Five strategies to foster a positive learning environment
Activity 1: Let us earn to complain
Age group: 8-9 years
Some school students often seek attention from teachers by complaining about classmates, about small things. In such situations, they can instead be asked to share five positive points about the classmate before they may complain. Recalling incidents where a friend might have helped to find a book or homework mostly discourages students from complaining. This activity helps children to develop empathy, positivity, and teaches them to not let little things irk them. The same exercise can be replicated with teachers and parents as participants.

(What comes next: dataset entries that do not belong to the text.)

(* ===== verification/NmbmTheorems.v ===== *)
(** What NMBM guarantees: the theorems on the block state table, the walks, the
    mapping, the byte formats, the info tables, the operations on logic blocks
    and the data stored through them. *)

From stdpp Require Import base list numbers sets relations.
From Stdlib Require Import ZArith Lia Sorting.Sorted.
From S2P Require Import Prelude NmbmTypes NmbmChip NmbmBlocks NmbmTable NmbmAttach NmbmLogic.
From S2P Require Import NmbmSpec NmbmBlockSpec NmbmWalk NmbmTableSpec NmbmLogicSpec NmbmAttachSpec.
From S2P Require Import NmbmFormat NmbmData.
Local Open Scope Z_scope.
Local Open Scope cprog_scope.

(** * The driver interface as a state machine: calls, and the blocks they may modify *)

(** The calls of [nmbm.h] on an attached instance. *)
Inductive nmbm_call :=
| call_erase_block_range (addr size : Z)
| call_read_single_page (addr : Z) (data oob : option (list Z)) (mode : nmbm_oob_mode)
| call_read_range (addr size : Z) (buf : list Z) (mode : nmbm_oob_mode)
| call_write_single_page (addr : Z) (data oob : option (list Z)) (mode : nmbm_oob_mode)
| call_write_range (addr size : Z) (data : list Z) (mode : nmbm_oob_mode)
| call_check_bad_block (addr : Z)
| call_mark_bad_block (addr : Z)
| call_get_avail_size
| call_update_info_table
| call_detach.

(** What the caller promises: unsigned arguments, no wrap-around of the end
    address, buffers as long as the range. *)
Definition valid_call (c : nmbm_call) : Prop :=
  match c with
  | call_erase_block_range addr size => 0 <= addr /\ 0 <= size /\ addr + size < 2 ^ 64
  | call_read_single_page addr _ _ _ | call_write_single_page addr _ _ _
  | call_check_bad_block addr | call_mark_bad_block addr => 0 <= addr
  | call_read_range addr size buf _ | call_write_range addr size buf _ =>
      0 <= addr /\ 0 <= size /\ addr + size < 2 ^ 64 /\ size <= Z.of_nat (length buf)
  | call_get_avail_size | call_update_info_table | call_detach => True
  end.

Section api.
Context {chip : Type} {C : Crc32}.

Definition run_call (c : nmbm_call) : M (nst chip) unit :=
  match c with
  | call_erase_block_range addr size => do* nmbm_erase_block_range addr size in ret tt
  | call_read_single_page addr data oob mode =>
      do* nmbm_read_single_page addr data oob mode in ret tt
  | call_read_range addr size buf mode => do* nmbm_read_range addr size buf mode in ret tt
  | call_write_single_page addr data oob mode =>
      do* nmbm_write_single_page addr data oob mode in ret tt
  | call_write_range addr size data mode => do* nmbm_write_range addr size data mode in ret tt
  | call_check_bad_block addr => do* nmbm_check_bad_block addr in ret tt
  | call_mark_bad_block addr => do* nmbm_mark_bad_block addr in ret tt
  | call_get_avail_size => do* nmbm_get_avail_size in ret tt
  | call_update_info_table => do* nmbm_update_info_table in ret tt
  | call_detach => do* nmbm_detach in ret tt
  end.

Fixpoint run_calls (cs : list nmbm_call) : M (nst chip) unit :=
  match cs with
  | [] => ret tt
  | c :: cs => do* run_call c in run_calls cs
  end.

Context (g : nmbm_geometry chip) (Hg : geom_ok g) `{Hl : !lower_contract (lower g)}.

(** The blocks NMBM may modify: those logic blocks are mapped to, and the
    management area.  (There are no blocks with a negative address.) *)
Definition owned (n : nmbm_instance chip) (b : Z) : Prop :=
  (exists lb, 0 <= lb /\ phys_of n lb b) \/ region n b \/ b < 0.

Definition any : Z -> Prop := fun _ => True.

Lemma wp_run_call c s :
  inst_ok g s -> valid_call c -> wp (run_call c) (fun _ s' => op_rel g (owned (ni s)) any s s') s.
Proof using Hg Hl.
  intros Hs Hc. pose proof (erasesize_pos g Hg) as He.
  assert (op_rel g (owned (ni s)) any s s) as Hrefl by by apply op_rel_refl.
  assert (forall B L s', op_rel g B L s s' -> (forall b, B b -> owned (ni s) b) ->
    op_rel g (owned (ni s)) any s s') as Hmono by (intros; by eapply op_rel_mono).
  assert (forall lb b, 0 <= lb -> touch (ni s) lb b -> owned (ni s) b) as Ht
    by (intros lb b ? [?|?]; [left; eauto|by right; left]).
  assert (forall x y b, 0 <= x -> touch_in (ni s) (x / erasesize (lower g)) y b -> owned (ni s) b) as Htin.
  { intros x y b Hx (lb & Hlb & Hb). eapply Ht; [|exact Hb].
    pose proof (Z.div_pos x (erasesize (lower g)) Hx He). lia. }
  assert (forall s', chip_rel g none s s' -> op_rel g (owned (ni s)) any s s') as Hchip.
  { intros s' Hrel. eapply Hmono; [by apply (chip_op_rel g none any)|by intros ? []]. }
  destruct c as [addr size|addr data oob mode|addr size buf mode|addr data oob mode
    |addr size data mode|addr|addr| | |]; cbn [valid_call] in Hc; cbn [run_call]; apply wp_bind.
  - wp_call (wp_erase_block_range g Hg); [done|lia..|]. intros [r f] s' Hr. apply wp_ret.
    destruct (range_code _ _ _ _ _); [by destruct Hr as (_ & _ & ->)|].
    destruct Hr as [Hop _]. eapply Hmono; [exact Hop|]. intros b. apply Htin. lia.
  - wp_call (wp_read_single_page g Hg); [done|lia|]. intros [[r d] o] s' Hr. apply wp_ret.
    destruct (addr_code _ _ _ _); [by destruct Hr as (_ & _ & _ & ->)|]. apply Hchip, Hr.
  - wp_call (wp_read_range g Hg); [by apply (reads_pages_any g Hg)|done|lia..|].
    intros [[r n] b] s' Hr. apply wp_ret.
    destruct (range_code _ _ _ _ _); [by destruct Hr as (_ & _ & _ & ->)|]. apply Hchip, Hr.
  - wp_call (wp_write_single_page g Hg); [done|lia|]. intros r s' Hr. apply wp_ret.
    destruct (addr_code _ _ _ _); [by destruct Hr as (_ & ->)|].
    destruct Hr as [Hop _]. eapply Hmono; [exact Hop|]. intros b. apply Ht, Z.div_pos; lia.
  - wp_call (wp_write_range g Hg); [done|lia..|]. intros [r n] s' Hr. apply wp_ret.
    destruct (range_code _ _ _ _ _); [by destruct Hr as (_ & _ & ->)|].
    destruct Hr as [Hop _]. eapply Hmono; [exact Hop|]. intros b. apply Htin. lia.
  - wp_call (wp_check_bad_block g Hg); [done|lia|]. intros r s' [-> _]. by apply wp_ret.
  - wp_call (wp_mark_bad_block g Hg); [done|lia|]. intros r s' Hr. apply wp_ret.
    destruct (addr_code _ _ _ _); [by destruct Hr as (_ & ->)|].
    destruct Hr as (_ & Hop & _). eapply Hmono; [exact Hop|]. intros b. apply Ht, Z.div_pos; lia.
  - apply wp_bind, wp_gets, wp_bind, wp_gets, wp_ret, wp_ret. done.
  - wp_call (wp_update_tables g Hg any); [done|]. intros r s' [Hop _]. apply wp_ret.
    eapply Hmono; [exact Hop|]. by right; left.
  - unfold nmbm_detach. apply wp_bind, wp_gets, wp_bind.
    rewrite (st_geo _ _ (bo_st _ _ (proj1 (io_tab _ _ Hs)))).
    destruct (negb _); [|by do 3 apply wp_ret].
    wp_call (wp_update_tables g Hg any); [done|]. intros r s' [Hop _]. do 2 apply wp_ret.
    eapply Hmono; [exact Hop|]. by right; left.
Qed.

Lemma owned_mono B L s s' :
  op_rel g B L s s' -> forall b, owned (ni s') b -> owned (ni s) b.
Proof using.
  intros Hop b [(lb & Hlb & Hp)|[Hr|Hb]]; [|right; left; by eapply op_region|by right; right].
  destruct (Z_lt_le_dec b 0); [by right; right|].
  destruct (op_phys _ _ _ _ _ Hop lb b Hlb ltac:(done) Hp); [left; eauto|by right; left].
Qed.

Lemma wp_run_calls cs s :
  inst_ok g s -> Forall valid_call cs ->
  wp (run_calls cs) (fun _ s' => op_rel g (owned (ni s)) any s s') s.
Proof using Hg Hl.
  intros Hs Hcs. revert s Hs. induction Hcs as [|c cs Hc _ IH]; intros s Hs.
  - by apply wp_ret, op_rel_refl.
  - apply wp_bind. wp_call wp_run_call; [done|done|]. intros [] s1 H1.
    wp_call IH; [apply H1|]. intros [] s2 H2. eapply op_rel_trans; [exact H1|].
    eapply op_rel_mono; [by eapply owned_mono|done|exact H2].
Qed.
End api.

Section theorems.
Context {chip : Type} {C : Crc32} (g : nmbm_geometry chip) (Hg : geom_ok g).

(** * Block states and walks *)

(** [nmbm_set_block_state] stores the state of its block and of no other,
    reports whether the state changed, and counts the change: after it,
    [nmbm_get_block_state] returns the new state for this block and the old
    state for every other block. *)
Theorem set_block_state_get s ba state b :
  st_ok g s -> 0 <= ba < block_count g -> 0 <= b < block_count g -> 0 <= state <= 3 ->
  wp (let* changed := nmbm_set_block_state ba state in
      let* st := nmbm_get_block_state b in
      ret (changed, st))
    (fun '(changed, st) s' =>
       changed = negb (bstate (block_state (ni s)) ba =? state) /\
       st = (if b =? ba then state else bstate (block_state (ni s)) b) /\
       block_state_changed (ni s') =
         (if changed : bool then u32 (block_state_changed (ni s) + 1)
          else block_state_changed (ni s)) /\
       st_ok g s') s.
Proof using Hg.
  intros Hs Hba Hb Hst.
  assert (Z.land state 3 = state) as E
    by (change 3 with (Z.ones 2); rewrite Z.land_ones by lia; apply Z.mod_small; lia).
  apply wp_bind, (wp_set_block_state g Hg); [done|done|]. cbn. rewrite E.
  set (s1 := mk_nst (set_block_state _ (ni s)) (dev s)). set (s2 := mk_nst _ (dev s)).
  assert (st_ok g s1 /\ st_ok g s2) as [H1 H2].
  { destruct Hs. split; (split; cbn; [done|done|by apply bs_set_ok|]); [done|apply u32_range]. }
  destruct (_ =? state); apply wp_bind, (wp_get_block_state g Hg); try done; apply wp_ret;
    cbn [block_state ni s1 s2 set_block_state set_block_state_changed];
    rewrite (bstate_set g Hg), E by (done || apply Hs); done.
Qed.

(** The walks implement their reference definition.  With a limit inside the
    chip, [nmbm_block_walk] from [ba] with [count] returns the good block number
    [count] of [ba, ba + 1, ...] below the limit (ascending) or of
    [ba, ba - 1, ...] above the limit (descending), and fails exactly when there
    are not that many good blocks; it changes nothing. *)
Theorem block_walk_refines (asc : bool) s ba count limit :
  st_ok g s -> 0 <= ba < block_count g -> 0 <= count < 2 ^ 31 -> 0 <= limit < block_count g ->
  wp (nmbm_block_walk asc ba count limit)
    (fun r s' => s' = s /\
       r = (if asc then good_asc else good_desc) (block_state (ni s)) ba limit !! Z.to_nat count) s.
Proof using Hg.
  intros Hs Hba Hc Hlim. pose proof (geo_count g Hg). unfold nmbm_block_walk.
  rewrite !u32_i32, !u32_small by lia.
  assert (walk_limit (block_count g) limit = limit) as E
    by (unfold walk_limit; destruct (Z.geb_spec limit (block_count g)); lia).
  destruct asc; [wp_call (wp_walk_asc g Hg)|wp_call (wp_walk_desc g Hg)];
    try done; try lia; by rewrite E.
Qed.

(** [nmbm_try_reserve_blocks] skips [count] good blocks, or as many as there
    are: it returns the good block number [min count (n - 1)] of the [n] good
    blocks between [ba] and the limit, and fails only when there is none. *)
Theorem try_reserve_refines s ba count limit :
  st_ok g s -> 0 <= ba < block_count g -> 0 <= count < 2 ^ 31 -> 0 <= limit < block_count g ->
  wp (nmbm_try_reserve_blocks ba count 0 limit)
    (fun r s' => s' = s /\
       let l := good_asc (block_state (ni s)) ba limit in
       r = l !! Nat.min (Z.to_nat count) (length l - 1) /\ (r = None -> l = [])) s.
Proof using Hg.
  intros Hs Hba Hc Hlim. pose proof (geo_count g Hg).
  assert (walk_limit (block_count g) limit = limit) as E
    by (unfold walk_limit; destruct (Z.geb_spec limit (block_count g)); lia).
  wp_call (wp_try_reserve_blocks g Hg); [done|lia|lia|lia|]. rewrite E.
  intros r s' [-> ->]. split; [done|]. cbn zeta. unfold reserve_ref. split; [done|].
  set (l := good_asc _ _ _). intros Hn%lookup_ge_None. destruct l; [done|]. cbn in Hn. lia.
Qed.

Activity 2: Walk in the other person’s shoes
Age group: 10-11 years
In this activity, I ask students to exchange their shoes with friends. This exercise helps children to realise that every individual has different strengths and challenges. This is a useful exercise for building empathy, which enables mutual trust and rapport in the classroom.
Activity 3: Invite a baby to the classroom
Age group: 13-15 years
The teacher invites a student’s infant sibling to the classroom. Students observe that babies take time to learn to walk or talk, and all babies do not learn at the same pace. This, in turn, helps students to understand that, just like the baby, their friends and teachers also have limitations – some friends may be late at learning to read and others might find writing difficult. This exercise also helps teenage students to learn persistence when they realise that they did not give up trying as a child.
Activity 4: Reviving a lake
Age group: Whole school
A community activity such as reviving a 15-acre lake helped Musunuri’s students to develop key workplace skills: collaboration with stakeholders, ownership of resources, presentation, and budget preparation. She says this activity can be used to develop ‘depth of knowledge’ among students, through a four-stage process – textbook learning, experiment, research, and application.
Activity 5: Bringing India together
Age group: Whole school
This is a cultural exchange programme where students of one state interact with students of another state. They exchange knowledge on culture, culinary differences, arts, history, and current affairs to learn key aspects of cultural diversity, cultural hegemony, and inclusion.
What steps do you take to develop a positive learning environment in your own classroom and school?
In this article, Meghana Musunuri speaks about connecting classroom lessons to the real world. Thinking about a forthcoming unit of work in your own subject area, how could you connect learning activities to the real world? What resources will you need?